* _Exercise requirements_
Some of the lines below need repeating. Reproduce exactly those between the lines holding "Lemma split_crlf_prefix l" and "- destruct E", inclusive.

Stored items
┄┄┄┄┄┄

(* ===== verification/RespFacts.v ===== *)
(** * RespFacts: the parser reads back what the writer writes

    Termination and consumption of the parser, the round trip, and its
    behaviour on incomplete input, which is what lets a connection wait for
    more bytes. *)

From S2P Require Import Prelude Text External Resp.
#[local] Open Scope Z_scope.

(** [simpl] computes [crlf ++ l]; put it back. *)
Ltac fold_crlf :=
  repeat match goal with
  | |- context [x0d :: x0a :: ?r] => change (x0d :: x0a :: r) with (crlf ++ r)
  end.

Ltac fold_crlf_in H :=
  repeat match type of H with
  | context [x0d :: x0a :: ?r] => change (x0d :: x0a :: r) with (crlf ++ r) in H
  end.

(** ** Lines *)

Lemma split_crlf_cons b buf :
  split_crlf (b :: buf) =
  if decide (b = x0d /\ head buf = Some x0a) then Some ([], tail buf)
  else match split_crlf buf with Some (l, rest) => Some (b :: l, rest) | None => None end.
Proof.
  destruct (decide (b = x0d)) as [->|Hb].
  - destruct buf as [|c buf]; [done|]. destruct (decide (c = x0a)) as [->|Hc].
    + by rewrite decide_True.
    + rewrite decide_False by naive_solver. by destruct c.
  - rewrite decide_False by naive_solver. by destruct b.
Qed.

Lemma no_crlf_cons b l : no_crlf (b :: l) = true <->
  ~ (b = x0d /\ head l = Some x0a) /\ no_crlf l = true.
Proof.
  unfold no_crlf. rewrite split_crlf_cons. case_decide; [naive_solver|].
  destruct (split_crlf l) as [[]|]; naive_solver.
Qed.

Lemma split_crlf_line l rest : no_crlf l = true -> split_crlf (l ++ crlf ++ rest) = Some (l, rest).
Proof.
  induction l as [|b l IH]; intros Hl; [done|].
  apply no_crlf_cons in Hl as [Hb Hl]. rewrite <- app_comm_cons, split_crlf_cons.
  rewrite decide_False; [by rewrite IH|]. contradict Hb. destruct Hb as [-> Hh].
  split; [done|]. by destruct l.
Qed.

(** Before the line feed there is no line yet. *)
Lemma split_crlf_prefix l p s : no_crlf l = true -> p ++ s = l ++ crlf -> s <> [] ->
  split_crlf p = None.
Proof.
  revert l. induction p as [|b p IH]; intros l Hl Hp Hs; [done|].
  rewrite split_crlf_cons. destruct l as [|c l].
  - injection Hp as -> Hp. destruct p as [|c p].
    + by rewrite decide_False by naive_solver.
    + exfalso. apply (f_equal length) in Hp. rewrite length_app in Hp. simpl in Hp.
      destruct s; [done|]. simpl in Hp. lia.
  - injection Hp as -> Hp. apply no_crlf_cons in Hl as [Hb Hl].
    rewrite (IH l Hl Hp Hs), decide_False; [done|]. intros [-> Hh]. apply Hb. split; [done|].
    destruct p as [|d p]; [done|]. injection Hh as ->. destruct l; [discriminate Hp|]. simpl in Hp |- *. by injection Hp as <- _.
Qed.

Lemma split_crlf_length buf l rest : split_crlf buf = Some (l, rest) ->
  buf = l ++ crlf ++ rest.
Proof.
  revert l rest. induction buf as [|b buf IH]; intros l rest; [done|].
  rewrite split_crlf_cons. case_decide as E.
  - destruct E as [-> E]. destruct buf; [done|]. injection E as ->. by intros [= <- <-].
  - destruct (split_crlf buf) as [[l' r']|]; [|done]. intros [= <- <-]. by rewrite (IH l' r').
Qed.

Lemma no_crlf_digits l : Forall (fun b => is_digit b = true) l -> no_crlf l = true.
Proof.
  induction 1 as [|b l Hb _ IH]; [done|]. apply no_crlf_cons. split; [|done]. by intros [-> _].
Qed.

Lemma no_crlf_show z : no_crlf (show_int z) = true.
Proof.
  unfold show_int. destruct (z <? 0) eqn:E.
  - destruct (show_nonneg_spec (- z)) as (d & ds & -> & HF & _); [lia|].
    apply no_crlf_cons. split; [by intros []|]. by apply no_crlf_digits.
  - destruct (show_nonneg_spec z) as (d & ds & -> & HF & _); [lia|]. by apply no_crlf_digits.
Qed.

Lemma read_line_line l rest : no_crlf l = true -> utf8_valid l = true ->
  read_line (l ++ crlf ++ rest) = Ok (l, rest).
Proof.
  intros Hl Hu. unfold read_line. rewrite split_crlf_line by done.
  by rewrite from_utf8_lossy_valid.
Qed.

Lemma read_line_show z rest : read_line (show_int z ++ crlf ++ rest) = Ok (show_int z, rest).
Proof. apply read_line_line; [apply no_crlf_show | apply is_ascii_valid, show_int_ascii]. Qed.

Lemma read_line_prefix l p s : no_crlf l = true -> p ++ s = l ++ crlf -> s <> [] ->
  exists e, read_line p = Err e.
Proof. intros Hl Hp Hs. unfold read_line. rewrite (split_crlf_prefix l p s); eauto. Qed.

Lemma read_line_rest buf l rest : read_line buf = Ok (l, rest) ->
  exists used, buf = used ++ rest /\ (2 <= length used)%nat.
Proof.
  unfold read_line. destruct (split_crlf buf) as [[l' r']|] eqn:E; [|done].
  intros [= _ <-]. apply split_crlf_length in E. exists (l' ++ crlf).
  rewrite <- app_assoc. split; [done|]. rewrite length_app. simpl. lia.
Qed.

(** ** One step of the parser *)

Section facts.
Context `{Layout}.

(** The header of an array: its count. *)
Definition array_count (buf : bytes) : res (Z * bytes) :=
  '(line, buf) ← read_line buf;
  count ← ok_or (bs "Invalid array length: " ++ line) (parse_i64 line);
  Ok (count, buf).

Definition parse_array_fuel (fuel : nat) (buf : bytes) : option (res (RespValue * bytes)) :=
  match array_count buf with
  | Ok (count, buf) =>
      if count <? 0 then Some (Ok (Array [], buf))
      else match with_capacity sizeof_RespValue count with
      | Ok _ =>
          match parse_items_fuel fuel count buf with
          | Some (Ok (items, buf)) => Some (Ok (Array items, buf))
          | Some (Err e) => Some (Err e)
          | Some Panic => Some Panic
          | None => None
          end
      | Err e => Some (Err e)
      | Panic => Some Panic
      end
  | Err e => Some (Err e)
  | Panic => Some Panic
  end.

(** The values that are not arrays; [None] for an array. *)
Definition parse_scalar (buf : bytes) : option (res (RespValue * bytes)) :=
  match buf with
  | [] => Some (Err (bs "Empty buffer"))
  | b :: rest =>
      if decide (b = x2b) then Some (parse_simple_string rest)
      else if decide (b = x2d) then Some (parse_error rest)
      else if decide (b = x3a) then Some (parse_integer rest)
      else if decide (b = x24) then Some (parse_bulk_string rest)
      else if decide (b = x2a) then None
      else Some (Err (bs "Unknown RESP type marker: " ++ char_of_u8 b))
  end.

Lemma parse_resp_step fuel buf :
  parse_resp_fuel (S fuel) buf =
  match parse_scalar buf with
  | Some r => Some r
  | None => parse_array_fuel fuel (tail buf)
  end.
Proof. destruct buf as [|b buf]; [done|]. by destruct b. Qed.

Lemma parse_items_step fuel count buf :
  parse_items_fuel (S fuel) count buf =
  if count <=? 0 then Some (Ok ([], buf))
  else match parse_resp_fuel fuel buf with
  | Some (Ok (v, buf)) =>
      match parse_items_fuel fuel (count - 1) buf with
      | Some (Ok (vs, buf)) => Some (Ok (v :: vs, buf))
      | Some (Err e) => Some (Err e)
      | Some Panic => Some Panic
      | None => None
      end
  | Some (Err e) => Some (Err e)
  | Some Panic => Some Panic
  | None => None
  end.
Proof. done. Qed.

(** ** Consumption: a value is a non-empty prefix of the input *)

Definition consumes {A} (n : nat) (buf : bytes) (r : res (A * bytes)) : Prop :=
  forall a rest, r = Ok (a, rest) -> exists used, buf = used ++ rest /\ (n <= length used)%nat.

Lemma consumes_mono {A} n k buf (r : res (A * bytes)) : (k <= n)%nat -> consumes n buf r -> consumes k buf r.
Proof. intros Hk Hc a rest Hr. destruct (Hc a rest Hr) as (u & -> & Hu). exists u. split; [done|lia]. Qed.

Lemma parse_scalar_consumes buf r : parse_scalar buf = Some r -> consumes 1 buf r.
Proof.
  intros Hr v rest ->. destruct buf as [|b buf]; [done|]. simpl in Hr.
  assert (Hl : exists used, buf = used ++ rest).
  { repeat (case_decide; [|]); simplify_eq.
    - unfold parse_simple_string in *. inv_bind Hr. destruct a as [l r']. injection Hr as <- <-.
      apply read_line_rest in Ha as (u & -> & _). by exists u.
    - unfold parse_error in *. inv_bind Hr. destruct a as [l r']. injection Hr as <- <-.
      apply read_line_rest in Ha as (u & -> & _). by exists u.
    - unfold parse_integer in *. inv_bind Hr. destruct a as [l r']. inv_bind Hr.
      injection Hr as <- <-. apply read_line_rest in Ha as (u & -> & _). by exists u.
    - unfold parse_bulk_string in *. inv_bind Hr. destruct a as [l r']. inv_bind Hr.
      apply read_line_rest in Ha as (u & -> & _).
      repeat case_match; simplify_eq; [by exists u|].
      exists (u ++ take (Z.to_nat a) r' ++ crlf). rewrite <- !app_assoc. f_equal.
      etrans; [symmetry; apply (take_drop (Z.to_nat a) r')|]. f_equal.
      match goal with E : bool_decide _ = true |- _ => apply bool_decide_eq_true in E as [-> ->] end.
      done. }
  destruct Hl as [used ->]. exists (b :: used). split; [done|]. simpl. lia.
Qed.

┄┄┄┄┄┄

* _Result_
Lemma split_crlf_prefix l p s : no_crlf l = true -> p ++ s = l ++ crlf -> s <> [] ->
  split_crlf p = None.
Proof.
  revert l. induction p as [|b p IH]; intros l Hl Hp Hs; [done|].
  rewrite split_crlf_cons. destruct l as [|c l].
  - injection Hp as -> Hp. destruct p as [|c p].
    + by rewrite decide_False by naive_solver.
    + exfalso. apply (f_equal length) in Hp. rewrite length_app in Hp. simpl in Hp.
      destruct s; [done|]. simpl in Hp. lia.
  - injection Hp as -> Hp. apply no_crlf_cons in Hl as [Hb Hl].
    rewrite (IH l Hl Hp Hs), decide_False; [done|]. intros [-> Hh]. apply Hb. split; [done|].
    destruct p as [|d p]; [done|]. injection Hh as ->. destruct l; [discriminate Hp|]. simpl in Hp |- *. by injection Hp as <- _.
Qed.

Lemma split_crlf_length buf l rest : split_crlf buf = Some (l, rest) ->
  buf = l ++ crlf ++ rest.
Proof.
  revert l rest. induction buf as [|b buf IH]; intros l rest; [done|].
  rewrite split_crlf_cons. case_decide as E.
  - destruct E as [-> E]. destruct buf; [done|]. injection E as ->. by intros [= <- <-].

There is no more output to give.